Overlooked Endometriosis Neighbors: Adenomyosis, Bladder, and Bowel Pain
Why “successful” endometriosis excision surgery may not end pain?

Endometriosis surgery can be technically successful—visible lesions removed, pathology confirmed, organs freed from fibrosis—yet you may still feel pelvic pain, pressure, urinary urgency, or bowel distress. When this happens, it’s easy to assume the endometriosis “came back” or that surgery “failed” depending on how long ago it was performed. But many patients are dealing with pain signals coming from nearby organs that can mimic endometriosis symptoms or flare alongside it.
We pulled together evidence from multiple studies showing a consistent theme: endometriosis often overlaps with adenomyosis (uterine muscle involvement), bladder pain syndromes, and bowel sensitivity/IBS-like symptoms. These “neighbors” can keep pain going even after endometriosis is treated—especially if they weren’t identified before surgery or if the treatment plan focused on only one source of pain. It's critical to keep in mind that endometriosis can cause a lot of symptoms, some seemingly unrelated, but it does not cause everything!
Why nearby organs can keep you hurting after endometriosis surgery
Pelvic organs share nerve pathways and live in close quarters.
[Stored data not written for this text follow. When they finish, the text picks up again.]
Lemma wordChars_replaceRuns (p : ascii -> bool) (b : bool) (s : string) :
  (forall c, p c = true -> isWord c = false) ->
  wordChars (replaceRuns p b s) = wordChars s.
Proof.
  intros Hp; revert b; induction s as [| c r IH]; intros b; simpl; [reflexivity |].
  destruct (p c) eqn:E.
  - rewrite (Hp c E). destruct b; simpl; apply IH.
  - simpl; now rewrite IH.
Qed.

Lemma wordChars_dropLeadingHyphen (s : string) :
  wordChars (dropLeadingHyphen s) = wordChars s.
Proof.
  destruct s as [| c r]; simpl; [reflexivity |].
  destruct (isHyphen c) eqn:E; [| reflexivity].
  now rewrite (hyphen_not_word c E).
Qed.

Lemma wordChars_dropTrailingHyphen (s : string) :
  wordChars (dropTrailingHyphen s) = wordChars s.
Proof.
  induction s as [| c r IH]; [reflexivity |].
  destruct (string_dec r EmptyString) as [-> | Hne].
  - rewrite dropTrailingHyphen_one. destruct (isHyphen c) eqn:E; [| reflexivity].
    simpl; now rewrite (hyphen_not_word c E).
  - rewrite dropTrailingHyphen_cons by exact Hne. simpl; now rewrite IH.
Qed.

Lemma wordChars_generateAnchorId (s : string) :
  wordChars (generateAnchorId s) = wordChars (toLowerCase s).
Proof.
  unfold generateAnchorId, trimHyphens.
  rewrite wordChars_dropTrailingHyphen, wordChars_dropLeadingHyphen.
  rewrite (wordChars_replaceRuns isHyphen false _ hyphen_not_word).
  rewrite (wordChars_replaceRuns isSpace false _ space_not_word).
  apply wordChars_removeSpecial.
Qed.

Lemma wordChars_empty_iff (s : string) :
  wordChars s = EmptyString <-> anyChar isWord s = false.
Proof.
  induction s as [| c r IH]; simpl; [split; reflexivity |].
  destruct (isWord c); simpl; [split; discriminate | exact IH].
Qed.

Lemma anyChar_toLowerCase (s : string) :
  anyChar isWord (toLowerCase s) = anyChar isWord s.
Proof.
  induction s as [| c r IH]; simpl; [reflexivity |].
  now rewrite isWord_lowerChar, IH.
Qed.

Lemma slug_without_word (s : string) :
  isSlug s -> wordChars s = EmptyString -> s = EmptyString.
Proof.
  intros (Hchars & _ & Hstart & _) Hw.
  destruct s as [| c r]; [reflexivity |]. exfalso.
  simpl in Hchars, Hstart, Hw. apply andb_true_iff in Hchars as [Hc _].
  destruct (isWord c) eqn:E; [discriminate |].
  rewrite (slug_not_word_hyphen c Hc E) in Hstart; discriminate.
Qed.

(** ** Lengths *)

Lemma toLowerCase_length (s : string) : String.length (toLowerCase s) = String.length s.
Proof. induction s as [| c r IH]; simpl; [reflexivity | now rewrite IH]. Qed.

Lemma removeSpecial_length (s : string) :
  (String.length (removeSpecial s) <= String.length s)%nat.
Proof.
  induction s as [| c r IH]; simpl; [lia |].
  destruct (isWord c || isSpace c || isHyphen c); simpl; lia.
Qed.

Lemma replaceRuns_length (p : ascii -> bool) (b : bool) (s : string) :
  (String.length (replaceRuns p b s) <= String.length s)%nat.
Proof.
  revert b; induction s as [| c r IH]; intros b; simpl; [lia |].
  destruct (p c); [destruct b |]; simpl;
    [specialize (IH true) | specialize (IH true) | specialize (IH false)]; lia.
Qed.

Lemma dropLeadingHyphen_length (s : string) :
  (String.length (dropLeadingHyphen s) <= String.length s)%nat.
Proof. destruct s as [| c r]; simpl; [lia |]. destruct (isHyphen c); simpl; lia. Qed.

Lemma dropTrailingHyphen_length (s : string) :
  (String.length (dropTrailingHyphen s) <= String.length s)%nat.
Proof.
  induction s as [| c r IH]; [simpl; lia |].
  destruct (string_dec r EmptyString) as [-> | Hne].
  - rewrite dropTrailingHyphen_one; destruct (isHyphen c); simpl; lia.
  - rewrite dropTrailingHyphen_cons by exact Hne. simpl; lia.
Qed.

End AnchorMore.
That means inflammation or irritation in one area can “spill over” into another—through shared nerves, muscle guarding, and a sensitized pain system. In practical terms:
- Uterus pain (adenomyosis) can feel like deep pelvic aching, heavy pressure, cramping, and pain with sex.
- Bladder pain (interstitial cystitis/bladder pain syndrome) can feel like pelvic pain, urethral burning, urgency, frequency, and pain that worsens as the bladder fills.
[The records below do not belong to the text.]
Lemma create_keycloak_user_errors token realm payload (st : state) (e : exn) :
  fst (create_keycloak_user token realm payload st) = Raise e ->
  e = HTTPException 502 "Failed to create user in Keycloak" \/
  (e = HTTPException 409 "User already exists" /\
   exists resp,
     fst (serve (world st) (create_request token realm payload)) = Answered resp /\
     status_code resp = 409) \/
  unhandled e = true.
Proof.
  rewrite create_keycloak_user_full. cbv zeta.
  destruct (fst (serve (world st) (create_request token realm payload)))
    as [resp|]; [|intros H; inversion H; auto].
  destruct (status_code resp =? 201); [discriminate|].
  destruct (status_code resp =? 409) eqn:E409; [|intros H; inversion H; auto].
  apply Z.eqb_eq in E409. simpl fst.
  destruct (fst (serve _ (lookup_request token realm payload))) as [r|];
    [|intros H; inversion H; auto].
  intros H. apply conflict_result_errors in H. destruct H as [->|H]; [|auto].
  right. left. split; [reflexivity|]. exists resp. auto.
Qed.

Lemma set_user_password_errors token realm user_id p tmp (st : state) (e : exn) :
  fst (set_user_password token realm user_id p tmp st) = Raise e ->
  e = HTTPException 502 "Failed to set user password" \/ unhandled e = true.
Proof.
  rewrite set_user_password_full. destruct (opt_truthy p); [|discriminate].
  cbv zeta. destruct (fst (serve _ _)) as [resp|]; [|intros H; inversion H; auto].
  destruct (status_code resp =? 204); [discriminate | intros H; inversion H; auto].
Qed.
- Bowel sensitivity (often diagnosed as IBS, if IBD like Crohn's or ulcerative colitis is not found) can feel like cramping, bloating, constipation/diarrhea swings, and pain that overlaps with menstrual or pelvic pain patterns.
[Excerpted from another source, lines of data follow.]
(** * CU Analysis App: the sheet normalisation and aggregation pipeline

    A shallow embedding of [app.py].  The script is a straight-line pandas
    program; every pandas, [str], [float] and [itertools] operation it
    calls is written out here as a function on lists, and the stages of
    the script are the compositions of those functions in source order.

    Conventions.
    - A Python [str] is a list of Unicode code points.
    - A number is an IEEE 754 binary64 value ([spec_float] with
      precision 53 and maximal exponent 1024).  [NaN] is the missing marker
      of pandas.
    - A raised exception is a value [Raise e]; [try]/[except] is a match. *)

From Stdlib Require Import Strings.String Strings.Ascii.
From Stdlib Require Import List ZArith NArith Bool Lia.
From Stdlib Require Import Floats.SpecFloat.
From Stdlib Require Import Sorting.Sorted Sorting.Permutation.
Import ListNotations.

Set Implicit Arguments.

(** ** Exceptions *)

Inductive exn :=
| KeyError | IndexError | ValueError | TypeError | InvalidIndexError.

Inductive result (A : Type) :=
| Ok (a : A)
| Raise (e : exn).
Arguments Ok {A} a.
Arguments Raise {A} e.

Definition bind {A B} (r : result A) (k : A -> result B) : result B :=
  match r with
  | Ok a => k a
  | Raise e => Raise e
  end.

Notation "x <- r ;; k" := (bind r (fun x => k))
  (at level 61, r at next level, right associativity).

Fixpoint mapM {A B} (f : A -> result B) (l : list A) : result (list B) :=
  match l with
  | [] => Ok []
  | a :: l' => b <- f a ;; bs <- mapM f l' ;; Ok (b :: bs)
  end.

(** ** Python strings *)

Module PyStr.

Definition pystr := list N.

(** A literal whose characters are all below U+0100. *)
Definition py (s : String.string) : pystr :=
  map N_of_ascii (String.list_ascii_of_string s).
Arguments py s%_string.

Definition eqb (s t : pystr) : bool :=
  if list_eq_dec N.eq_dec s t then true else false.

(** [str.isspace] on one code point, which is also the class [\s] of [re]
    on [str] patterns. *)
Definition is_space (c : N) : bool :=
  ((9 <=? c) && (c <=? 13) || (28 <=? c) && (c <=? 32)
   || (c =? 133) || (c =? 160) || (c =? 5760)
   || (8192 <=? c) && (c <=? 8202)
   || (c =? 8232) || (c =? 8233) || (c =? 8239) || (c =? 8287)
   || (c =? 12288))%N.

Fixpoint lstrip (s : pystr) : pystr :=
  match s with
  | c :: s' => if is_space c then lstrip s' else s
  | [] => []
  end.

Definition rstrip (s : pystr) : pystr := rev (lstrip (rev s)).

(** [s.strip()] *)
Definition strip (s : pystr) : pystr := rstrip (lstrip s).

(** [s.replace(c, '')] for a one-character [c]. *)
Definition remove_char (c : N) (s : pystr) : pystr :=
  filter (fun d => negb (d =? c)%N) s.

(** [s.count(c)] for a one-character [c]. *)
Definition count_char (c : N) (s : pystr) : nat :=
  length (filter (fun d => (d =? c)%N) s).

(** [s.split(c)] for a one-character separator [c]. *)
Fixpoint split_on (c : N) (s : pystr) : list pystr :=
  match s with
  | [] => [[]]
  | d :: s' =>
      if (d =? c)%N then [] :: split_on c s'
      else match split_on c s' with
           | w :: ws => (d :: w) :: ws
           | [] => [[d]]
           end
  end.

(** [re.sub(r'\s+', ' ', s)]: every maximal run of whitespace becomes one
    space.  [in_run] tells that the previous character was whitespace. *)
Fixpoint collapse_from (in_run : bool) (s : pystr) : pystr :=
  match s with
  | [] => []
  | c :: s' =>
      if is_space c
      then if in_run then collapse_from true s' else 32%N :: collapse_from true s'
      else c :: collapse_from false s'
  end.

Definition collapse_spaces (s : pystr) : pystr := collapse_from false s.

(** The first character, if any, is not whitespace. *)
Definition head_ok (s : pystr) : bool :=
  match s with
  | [] => true
  | c :: _ => negb (is_space c)
  end.

(** Lexicographic order on code points: the order of [str] under [<=]. *)
Fixpoint leb (s t : pystr) : bool :=
  match s, t with
  | [], _ => true
  | _ :: _, [] => false
  | c :: s', d :: t' => (c <? d)%N || ((c =? d)%N && leb s' t')
  end.

End PyStr.

Import PyStr.

(** The tables of the Unicode character database that [str.lower],
    [str.upper] and [float] consult.  They belong to the interpreter, not to
    the script, and are a parameter of the development. *)
Class UnicodeData := {
  to_lower : N -> list N;
  to_upper : N -> list N;
  decimal_digit : N -> option Z
}.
Importantly, these conditions don’t just “look similar.” Large population data show they co-occur more often than you’d expect by chance, suggesting shared risk factors and potentially shared biology grounded in immunomodulation disorders and inflammatory changes.
Bowel symptoms after surgery: IBS overlap is common—and hard to separate by symptoms alone
If you have bloating, constipation, diarrhea, or “endo belly,” you may wonder: is this still endometriosis, or is it IBS, or even IBD?
A population-based cohort study found that endometriosis and IBS were statistically associated (roughly 1.8–1.9 times higher odds of one diagnosis when the other was present). What’s striking is that when researchers compared recent GI symptom severity, the endometriosis group and IBS group looked very similar across common symptom domains (pain, diarrhea, constipation, bloating, nausea, and day-to-day impact). In other words: symptoms alone didn’t reliably distinguish them in that general-population setting.
Genetic and large-dataset research adds another layer. Using UK Biobank and genetic analyses, a major study found endometriosis most strongly co-occurred with IBS and reflux/GERD (with about twofold higher odds for IBS in women with endometriosis, and vice versa). The same work found a positive genetic correlation between endometriosis and IBS (and some other upper-GI conditions), suggesting there may be shared biological pathways—one reason bowel symptoms can be persistent, overlapping, and not fully explained by “just hormones” or “just surgery.”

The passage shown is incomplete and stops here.